This is always going to be a can of worms of personal preference. I can only write about the facts as they are presented to me by vets, breeders and importers. My personal opinion is that I cannot see the validity in the perpetuation of a non normal genetic morph that has genetic faults. This is common in all animal species that have been changed. Stuart worth made a very interesting comment to me, that you cannot change or manipulate one gene say for coloration without it having another effect somewhere along the line. Look at the high end spider royals, the things strike upside down and stargaze for hours, the enigma twists and turns and has to be kept pretty much in a dark box, again eating upside down in some cases I have seen, no one can say this is good or should be available to the mainstream. With regard to fact the animals presented to me as F1 babies were indeed much larger than mass farmed babies born in the same time frame and they were much fitter and brighter in comparison. That is the fact as presented to me by the breeder. Good breeding records also backed up the thought patterns. I am as always concerned with the welfare of animals and the welfare of trade that I 
have spent my life in.

I have seen the bird trade stolen from us because we were not ready and did not place high enough priority on captive stocks or have proper zoological or genetic arguments ready. The reptile trade will be next and we need to be faultless in our practises and genetic blood stock. We should utalise the information we have within our hobby to make sure that animals are available for future generations, fit and healthy and without the possibility for anyone to 
say or find fault with what we do.

Fitness to me is associated with natural behaviour! Animals that are able to live as close to a natural life in captivity as they would in the wild. They should not be subjected to disease or infection if we can at all help it. Crypto is a killer, and a foul way for a animal to die. If we can learn from the wild stock to introduce strength against this disease and those like it, it can only be good. M.B.D is at an all time high in leos, again info taken from a cross section of herp vets.
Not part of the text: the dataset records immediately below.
(** [calculateDiff(oldText, newText)] *)
Definition calculateDiff (oldText newText : Text) : list Change :=
  let prefixLen := commonPrefix (length oldText) oldText newText 0 in
  let suffixLen :=
    commonSuffix (length oldText - prefixLen) oldText newText prefixLen 0 in
  let oldMid := substring prefixLen (length oldText - suffixLen) oldText in
  let newMid := substring prefixLen (length newText - suffixLen) newText in
  if (0 <? length oldMid)%nat && (0 <? length newMid)%nat then
    [deleteChange prefixLen (length oldMid); insertChange prefixLen newMid]
  else if (0 <? length oldMid)%nat then
    [deleteChange prefixLen (length oldMid)]
  else if (0 <? length newMid)%nat then
    [insertChange prefixLen newMid]
  else [].

(** The [for] loop of [handleInput] over an insert change: [i] is the
    loop index and [text] what is left of [change.text] from [i] on. The
    operations are those handed to [sendOperation], in order. *)
Fixpoint insertChars (crdt : CRDT) (position i : nat) (text : Text)
    : CRDT * list Operation :=
  match text with
  | [] => (crdt, [])
  | char :: rest =>
      let '(crdt1, op) :=
        localInsert crdt (Z.of_nat (position + i)) (String char EmptyString) in
      let '(crdt2, ops) := insertChars crdt1 position (S i) rest in
      (crdt2, op :: ops)
  end.

(** The [for] loop over a delete change, from [count - 1] down to 0:
    [n] is [i + 1]. A [null] result sends nothing. *)
Fixpoint deleteChars (crdt : CRDT) (position n : nat) : CRDT * list Operation :=
  match n with
  | O => (crdt, [])
  | S i =>
      let '(crdt1, op) := localDelete crdt (Z.of_nat (position + i)) in
      let '(crdt2, ops) := deleteChars crdt1 position i in
      (crdt2, option_list op ++ ops)
  end.

(** The body of [changes.forEach] in [handleInput]. *)
Definition applyChange (acc : CRDT * list Operation) (change : Change)
    : CRDT * list Operation :=
  let '(crdt1, ops) :=
    match change with
    | insertChange position text => insertChars (fst acc) position 0 text
    | deleteChange position count => deleteChars (fst acc) position count
    end in
  (crdt1, snd acc ++ ops).

(** [handleInput(e)] on the replica: [currentText] is [textarea.value];
    the result is the replica afterwards with the operations sent, of
    which [localEdits] counts the number. *)
Definition handleInput (crdt : CRDT) (currentText : Text)
    : CRDT * list Operation :=
  let previousText := String.list_ascii_of_string (getText crdt) in
  if decide (currentText = previousText) then (crdt, [])
  else foldl applyChange (crdt, []) (calculateDiff previousText currentText).

(** The loop of [EditorController.getVisiblePosition]: [i] is the loop
    index, which stops past [crdtPosition] or at the end of the array. *)
Fixpoint countVisible (chars : list CRDTCharacter) (i : nat)
    (crdtPosition visibleCount : Z) : Z :=
  match chars with
  | [] => visibleCount
  | c :: rest =>
      if Z.of_nat i <=? crdtPosition then
        countVisible rest (S i) crdtPosition
          (if char_visible c then visibleCount + 1 else visibleCount)
      else visibleCount
  end.

(** [EditorController.getVisiblePosition(crdtPosition)] *)
Definition editorVisiblePosition (crdt : CRDT) (crdtPosition : Z) : Z :=
  countVisible (characters crdt) 0 crdtPosition 0 - 1.

(** ** Presence (the [simulatedPeers] map of [SyncEngine]) *)

(** A value of [simulatedPeers]. *)
Record Peer := mkPeer {
  peer_siteId : string;
  peer_sessionId : string;
  peer_lastSeen : Z
}.

(** The [Map] from peer id to peer, in insertion order. *)
Abbreviation Peers := (list (string * Peer)).

(** The [onPeerJoin] and [onPeerLeave] callbacks. *)
Inductive PeerEvent :=
  | PeerJoin (peerId : string)
  | PeerLeave (peerId : string).

(** The test of [checkStalePeers]: [now - peer.lastSeen > 15000]. *)
Definition stale (now : Z) (entry : string * Peer) : bool :=
  15000 <? now - peer_lastSeen (snd entry).

(** [checkStalePeers()]: [now] is [Date.now()], [onPeerLeave] tells
    whether the callback is installed. The entries are visited in order;
    a stale one is deleted and reported. *)
Definition checkStalePeers (now : Z) (onPeerLeave : bool) (peers : Peers)
    : Peers * list PeerEvent :=
  (List.filter (λ entry, negb (stale now entry)) peers,
   if onPeerLeave
   then map (λ entry, PeerLeave (fst entry)) (List.filter (stale now) peers)
   else []).

(** [simulatedPeers.has(peerId)] *)
Definition hasPeer (peerId : string) (peers : Peers) : bool :=
  existsb (λ entry, bool_decide (fst entry = peerId)) peers.

(** [simulatedPeers.get(peerId).lastSeen = now] *)
Fixpoint touchPeer (peerId : string) (now : Z) (peers : Peers) : Peers :=
  match peers with
  | [] => []
  | (k, peer) :: rest =>
      if decide (k = peerId)
      then (k, mkPeer (peer_siteId peer) (peer_sessionId peer) now) :: rest
      else (k, peer) :: touchPeer peerId now rest
  end.

(** The presence branch of [handleStorageMessage]: [peerId] is the key
    without its prefix, [sessionId] the field of the parsed value, [own]
    the site of this replica and [now] is [Date.now()]. *)
Definition presenceReceived (own : string) (now : Z) (onPeerJoin : bool)
    (peers : Peers) (peerId sessionId : string) : Peers * list PeerEvent :=
  if decide (peerId ≠ own) then
    if negb (hasPeer peerId peers) then
      (peers ++ [(peerId, mkPeer peerId sessionId now)],
       if onPeerJoin then [PeerJoin peerId] else [])
    else (touchPeer peerId now peers, [])
  else (peers, []).

(** [getPeerCount()] *)
Definition getPeerCount (peers : Peers) : nat := length peers.

(** ** Histories of a replica *)

(** What can happen to a replica: the two local edits, a remote
    operation coming in, a garbage collection. *)
Inductive Action :=
  | LocalInsert (position : Z) (value : string)
  | LocalDelete (position : Z)
  | RemoteOp (op : Operation)
  | Collect (keepRecent : nat).

(** One action: the replica afterwards and the operation it returns to
    its caller, if any. *)
Definition act (crdt : CRDT) (a : Action) : CRDT * list Operation :=
  match a with
  | LocalInsert position value =>
      let '(crdt1, op) := localInsert crdt position value in (crdt1, [op])
  | LocalDelete position =>
      let '(crdt1, op) := localDelete crdt position in (crdt1, option_list op)
  | RemoteOp op => (applyRemote crdt op, [])
  | Collect keepRecent => (garbageCollect crdt keepRecent, [])
  end.

(** The actions one after the other, with the operations returned. *)
Fixpoint run (crdt : CRDT) (actions : list Action) : CRDT * list Operation :=
  match actions with
  | [] => (crdt, [])
  | a :: rest =>
      let '(crdt1, ops1) := act crdt a in
      let '(crdt2, ops2) := run crdt1 rest in
      (crdt2, ops1 ++ ops2)
  end.

(** The visible records, and the text they spell. *)
Definition visibleChars (crdt : CRDT) : list CRDTCharacter :=
  List.filter char_visible (characters crdt).

Definition visibleValues (crdt : CRDT) : list string :=
  map char_value (visibleChars crdt).

(** Every visible record holds exactly one code unit. *)
Definition singleChars (crdt : CRDT) : Prop :=
  ∀ c, c ∈ visibleChars crdt → ∃ a, char_value c = String a EmptyString.

(** No component of the clock is negative. *)
Definition nonNegative (c : Clock) : Prop := ∀ k, 0 ≤ get c k.

(** A change carried out on a text. *)
Definition applyChangeText (text : Text) (change : Change) : Text :=
  match change with
  | deleteChange position count =>
      take position text ++ drop (position + count) text
  | insertChange position inserted =>
      take position text ++ inserted ++ drop position text
  end.

(** The text of the replica as [handleInput] reads it. *)
Definition textOf (crdt : CRDT) : Text :=
  String.list_ascii_of_string (getText crdt).

(** The string of one code unit, [text[i]]. *)
Definition charAt (a : Ascii.ascii) : string := String a EmptyString.

(** The visible records spell [text], one code unit each. *)
Definition spells (crdt : CRDT) (text : Text) : Prop :=
  visibleValues crdt = map charAt text.

(** The first record with id [charId] turned into a tombstone. *)
Fixpoint tombstoneFirst (charId : string) (chars : list CRDTCharacter)
    : list CRDTCharacter :=
  match chars with
  | [] => []
  | c :: rest =>
      if decide (char_id c = charId) then setVisible false c :: rest
      else c :: tombstoneFirst charId rest
  end.

(** ** Facts about clocks *)

Section clock_facts.
Implicit Types a b : Clock.

Lemma get_outside a site : site ∉ dom a → get a site = 0.
Proof.
  intros H. unfold get. apply not_elem_of_dom in H. by rewrite H.
Qed.

Lemma get_insert_eq a site v : get (<[site := v]> a) site = v.
Proof. unfold get. by rewrite lookup_insert_eq. Qed.

Lemma get_insert_ne a site site' v :
  site ≠ site' → get (<[site := v]> a) site' = get a site'.
Proof. intros H. unfold get. by rewrite lookup_insert_ne. Qed.

(** [update] is the componentwise maximum on the keys of the other
    clock and leaves the other keys alone. *)
Lemma get_update (vc : VectorClock) (otherClock : Clock) site :
  get (vc_clock (update vc otherClock)) site =
    match otherClock !! site with
    | Some theirs => Z.max (get (vc_clock vc) site) theirs
    | None => get (vc_clock vc) site
    end.
Proof.
  unfold update; simpl. revert site.
  apply (map_fold_weak_ind
           (λ acc m, ∀ site, get acc site =
              match m !! site with
              | Some theirs => Z.max (get (vc_clock vc) site) theirs
              | None => get (vc_clock vc) site
              end)).
  - intros site. by rewrite lookup_empty.
  - intros i x m r Hi IH site. unfold update_step.
    destruct (decide (i = site)) as [->|Hne].
    + rewrite get_insert_eq, lookup_insert_eq, IH. by rewrite Hi.
    + rewrite get_insert_ne, lookup_insert_ne by done. apply IH.
Qed.

Lemma update_monotone (vc : VectorClock) (otherClock : Clock) site :
  get (vc_clock vc) site ≤ get (vc_clock (update vc otherClock)) site.
Proof. rewrite get_update. destruct (otherClock !! site); lia. Qed.

Lemma compareTo_flags a b (sites : list string) l g :
  foldl (compareTo_step a b) (l, g) sites =
    (l || existsb (λ s, get a s <? get b s) sites,
     g || existsb (λ s, get a s >? get b s) sites).
Proof.
  revert l g. induction sites as [|s sites IH]; intros l g; simpl.
  - by rewrite !orb_false_r.
  - cbn [foldl].
    replace (compareTo_step a b (l, g) s)
      with (l || (get a s <? get b s), g || (get a s >? get b s)).
    + rewrite IH. by rewrite !orb_assoc.
    + unfold compareTo_step; simpl.
      destruct (get a s <? get b s), (get a s >? get b s), l, g; reflexivity.
Qed.

Lemma anyLess_true a b : anyLess a b = true ↔ ∃ k, get a k < get b k.
Proof.
  unfold anyLess. rewrite existsb_exists. split.
  - intros (k & _ & Hk). exists k. lia.
  - intros (k & Hk). exists k. split; [|lia].
    apply list_elem_of_In, elem_of_elements.
    destruct (decide (k ∈ dom a ∪ dom b)) as [|Hn]; [done|].
    rewrite !get_outside in Hk; [lia|set_solver..].
Qed.

Lemma anyLess_false a b : anyLess a b = false ↔ ∀ k, get b k ≤ get a k.
Proof.
  rewrite <- not_true_iff_false, anyLess_true. split.
  - intros H k. destruct (Z_lt_le_dec (get a k) (get b k)); [|done].
    exfalso. eauto.
  - intros H (k & Hk). specialize (H k). lia.
Qed.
Why? We must do all we can to combat what may be bad husbandry. If looking at sustainable bloodlines is part of this process it can only be good.

To conclude, you are correct my personal opinion is that any morph that has a detrimental effect on the animal should not be perpetuated. But I am not against colour variants. I have a yellow belly royal my self, taken from captive farmed stock and so a wild variant. I do passionately believe in our hobby and the positive effect it has in society. I do have a vested interest in seeing the hobby grow and expand and I always try to put the health and wellbeing of the specises first. As I said this is my opinion and it seems from reasearch in the trade that others feel the same.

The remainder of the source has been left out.